Oyeniran ら（2024）の症例報告は、CNVに加えて急速進行性の炎症を呈するPXE亜型の存在を示した³⁾。この炎症性表現型への免疫抑制療法（MMF＋タクロリムス）が有効であった知見は、PXEの病態に炎症性機序が関与する可能性を示唆する。

8. 参考文献

Lee KE, Bhende M, Bhende M, et al. Pseudoxanthoma elasticum with angioid streaks near scleral buckle: management dilemma. Am J Ophthalmol Case Rep. 2024;34:101970.
Mushtaq I, Haroon T, Aqeel MA. Angioid streaks secondary to pseudoxanthoma elasticum presenting as choroidal neovascularization. Cureus. 2024;16(3):e57342.

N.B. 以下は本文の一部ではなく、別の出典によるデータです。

(** The [try] block of [initializeDynamicTools]. *)
Definition initialize_try (env : Env) (st : server) : result unit * server :=
  let st0 := log debug "Initializing dynamic agent tools" [] st in
  match AgentManager.listAgents (DynamicAgentTool.fs (tool_env env)) with
  | Throw e => (Throw e, st0)
  | Ok agents =>
      match register_agents env agents Map.empty st0 with
      | (Throw e, st1) => (Throw e, st1)
      | (Ok toolNameToAgents, st1) =>
          let collisions :=
            filter (fun c => Z.of_nat (List.length (snd c)) >? 1)
                   (Map.entries toolNameToAgents) in
          let st2 :=
            if Z.of_nat (List.length collisions) >? 0
            then log error "Agent tool name collisions detected during initialization"
                     (collision_summary collisions) st1
            else st1 in
          (Ok tt,
           log info "Dynamic agent tools initialized successfully"
             [(str "agentCount", JNum (Z.of_nat (List.length agents)));
              (str "toolCount", JNum (Map.size (dynamicTools st2)));
              (str "collisionCount", JNum (Z.of_nat (List.length collisions)));
              (str "initTime", JNum (endTime env - startTime env))]
             st2)
      end
  end.

(** [error instanceof Error ? error.message : String(error)] *)
Definition describe_error (e : thrown) : jstring :=
  match e with
  | ErrorObj m => m
  | NonError s => s
  end.

(** [initializeDynamicTools()]: the [catch] logs and clears the map. *)
Definition initializeDynamicTools (env : Env) (st : server) : result unit * server :=
  match initialize_try env st with
  | (Ok u, st') => (Ok u, st')
  | (Throw e, st') =>
      (Ok tt,
       clear_tools
         (log warn "Failed to initialize dynamic agent tools (server will have 0 tools)"
            [(str "error", JString (describe_error e))] st'))
  end.

(** [if (this.dynamicTools.size === 0) await this.initializeDynamicTools()] *)
Definition ensure_tools (env : Env) (st : server) : result unit * server :=
  if Map.size (dynamicTools st) =? 0 then initializeDynamicTools env st
  else (Ok tt, st).

(** [listTools()]: name, description and schema of every tool. *)
Definition listTools (env : Env) (st : server)
  : result (list (jstring * jstring * value)) * server :=
  match ensure_tools env st with
  | (Throw e, st') => (Throw e, st')
  | (Ok _, st') =>
      (Ok (List.map (fun t => (DynamicAgentTool.name t, DynamicAgentTool.description t,
                               DynamicAgentTool.inputSchema))
                    (Map.values (dynamicTools st'))), st')
  end.

(** [callTool(toolName, params)]: the tool found under the name runs
    [execute], which updates the statistics of that very object. *)
Definition callTool (env : Env) (toolName : jstring) (params : value) (st : server)
  : result DynamicAgentTool.McpToolResponse * server :=
  match ensure_tools env st with
  | (Throw e, st') => (Throw e, st')
  | (Ok _, st') =>
      match Map.get toolName (dynamicTools st') with
      | None => (Throw (ErrorObj (str "Unknown tool: " ++ toolName)), st')
      | Some tool =>
          let (response, tool') := DynamicAgentTool.execute (tool_env env) tool params in
          (Ok response, set_tool toolName tool' st')
      end
  end.

(** [validateConfig(config)], on the two fields it reads. *)
Definition validateConfig (serverName serverVersion : jstring) : result unit :=
  if (match serverName with [] => true | _ => false end || eqs (trim serverName) [])%bool
  then throwError "Server name cannot be empty"
  else if (match serverVersion with [] => true | _ => false end
           || eqs (trim serverVersion) [])%bool
  then throwError "Server version cannot be empty"
  else Ok tt.

(** The [AgentResources] of a server: built on its agent manager. *)
Definition agentResources (env : Env) (iso : Z -> jstring) : AgentResources.resources :=
  AgentResources.mkResources (Some (DynamicAgentTool.fs (tool_env env))) iso.

(** [listResources()]: uri, name and description of every resource. *)
Definition listResources : list (jstring * jstring * jstring) :=
  List.map (fun r => (AgentResources.uri r, AgentResources.name r,
                      AgentResources.description r))
           AgentResources.listResources.

(** [readResource(uri)] *)
Definition readResource (env : Env) (iso : Z -> jstring) (u : jstring)
  : result (list AgentResources.McpResourceContent) :=
  if negb (AgentResources.isValidResourceUri u)
  then Throw (ErrorObj (str "Invalid resource URI: " ++ u))
  else AgentResources.readResource (agentResources env iso) u.

(** [getServerStats().executionStats]: the statistics of every tool,
    under its name. *)
Definition getServerStats (st : server) : Map.t DynamicAgentTool.ExecutionStats :=
  fold_left (fun m kv => Map.set (fst kv) (DynamicAgentTool.getExecutionStats (snd kv)) m)
            (Map.entries (dynamicTools st)) Map.empty.

End McpServer.

(* ================================================================== *)
(** ** Sample directories, calls and servers                           *)
(* ================================================================== *)

Module Fixtures.
Import Js.
Local Open Scope string_scope.
Local Open Scope list_scope.

(** The 64 code units a tool name keeps. *)
Definition tool_alphabet : jstring :=
  str "abcdefghijklmnopqrstuvwxyzABCDEFGHIJKLMNOPQRSTUVWXYZ0123456789_-".

(** A text given line by line. *)
Fixpoint lines (l : list string) : jstring :=
  match l with
  | [] => []
  | [x] => str x
  | x :: r => str x ++ LF :: lines r
  end.

(** A readable file of the directory [/agents]. *)
Definition file (n : string) (text : jstring) : AgentManager.FileEntry :=
  {| AgentManager.fileName := str n;
     AgentManager.entryPath := str "/agents/" ++ str n;
     AgentManager.readFile := Ok text;
     AgentManager.stat_mtime := Ok 1735689600000 |}.

Definition directory (files : list AgentManager.FileEntry) : AgentManager.FileSystem :=
  {| AgentManager.agentsDir := str "/agents";
     AgentManager.readdir := Ok files |}.

(** The file of the test [should parse tools and autoApprovalMode from
    frontmatter]. *)
Definition advanced_agent_md : jstring :=
  lines ["---";
         "name: advanced-agent";
         "description: 'Agent with tools and auto-approval'";
         "tools: tool1, tool2, tool3";
         "autoApprovalMode: true";
         "model: claude-3";
         "agentType: claude";
         "---";
         "";
         "Content here."].
(** * Day 07, part 2: branching paths through a grid of deflectors

    A shallow embedding of [src/07/day07.c] and the properties of its
    path-enumeration engine: the chained hash set of signatures, the
    frontier of in-flight paths, the generation loop of [part2], and
    what [main] does around it: reading the grid and scanning row 0 for
    the start column.

    Conventions of the embedding.
    - C [int] values are integers of [Z].  Rows, columns and signature
      lengths are shown below to stay between 0 and [height] (resp.
      [width]), so no signed arithmetic on them can overflow; the two
      counters ([timeline_count] and the set's [size]) only count
      allocated nodes.  The [unsigned int] accumulator of [hash_string]
      wraps modulo 2^32, as written out in [uint].
    - A [char] buffer is the list of its meaningful bytes: [memcpy] of
      [n] bytes is [take n], a store at index [n] right after an
      [n]-byte prefix is [sig_store].  An access that would leave a
      heap-allocated node, the line buffer of [main] or the array of the
      grid is a fault, [None].
    - A [PathList] is the list of its first [size] elements; the
      capacity doubling of [add_path] is storage management only.
    - The [printf] trace of [part2] has no effect on the result and is
      left out. *)

From Stdlib Require Import ZArith List Ascii Lia.
From Equations Require Import Equations.
From stdpp Require Import base option list gmap strings.

Local Open Scope Z_scope.

(** ** Constants and data *)

Definition MAX_GRID_SIZE : Z := 1000.
Definition MAX_SIGNATURE_LEN : Z := 10000.
Definition HASH_TABLE_SIZE : Z := 1048576.

(** The terminator byte of C strings. *)
Definition NUL : ascii := "000"%char.

(** A [Path]; [signature] is the first [sig_len] bytes of its buffer
    (the terminator [add_path] stores after them is read by the trace
    only). *)
Record Path := mkPath {
  row : Z;
  col : Z;
  sig_len : Z;
  signature : list ascii
}.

Oyeniran E, Lee CS, Bhende M. Rapidly progressive subretinal fibrosis in pseudoxanthoma elasticum: an inflammatory phenotype. Retin Cases Brief Rep. 2024;18:512-516.
Duarte-Summers AL, Qian J, Nguyen K, et al. Perforating pseudoxanthoma elasticum with periumbilical perforation. JAAD Case Rep. 2025;59:1-3.
Amjad SA, Eickenberg S, Halpern A. Drug-induced pseudoxanthoma elasticum in a heterozygous ABCC6 carrier. JAAD Case Rep. 2025;61:133-135.
Willett A, Brown J, Patel A, et al. Multisystem cardiovascular manifestations of pseudoxanthoma elasticum. Cureus. 2025;17(7):e87113.
Ono H, Maekawa Y, Watanabe A, et al. Acute coronary syndrome in a patient with pseudoxanthoma elasticum treated by stentless PCI. J Cardiol Cases. 2022;26:308-310.
Esquivel-Pinto IA, Orozco-Covarrubias L, Ruiz-Maldonado R, et al. Pseudoxanthoma elasticum: report of two cases and review of the literature. Case Rep Dermatol. 2021;13:230-237.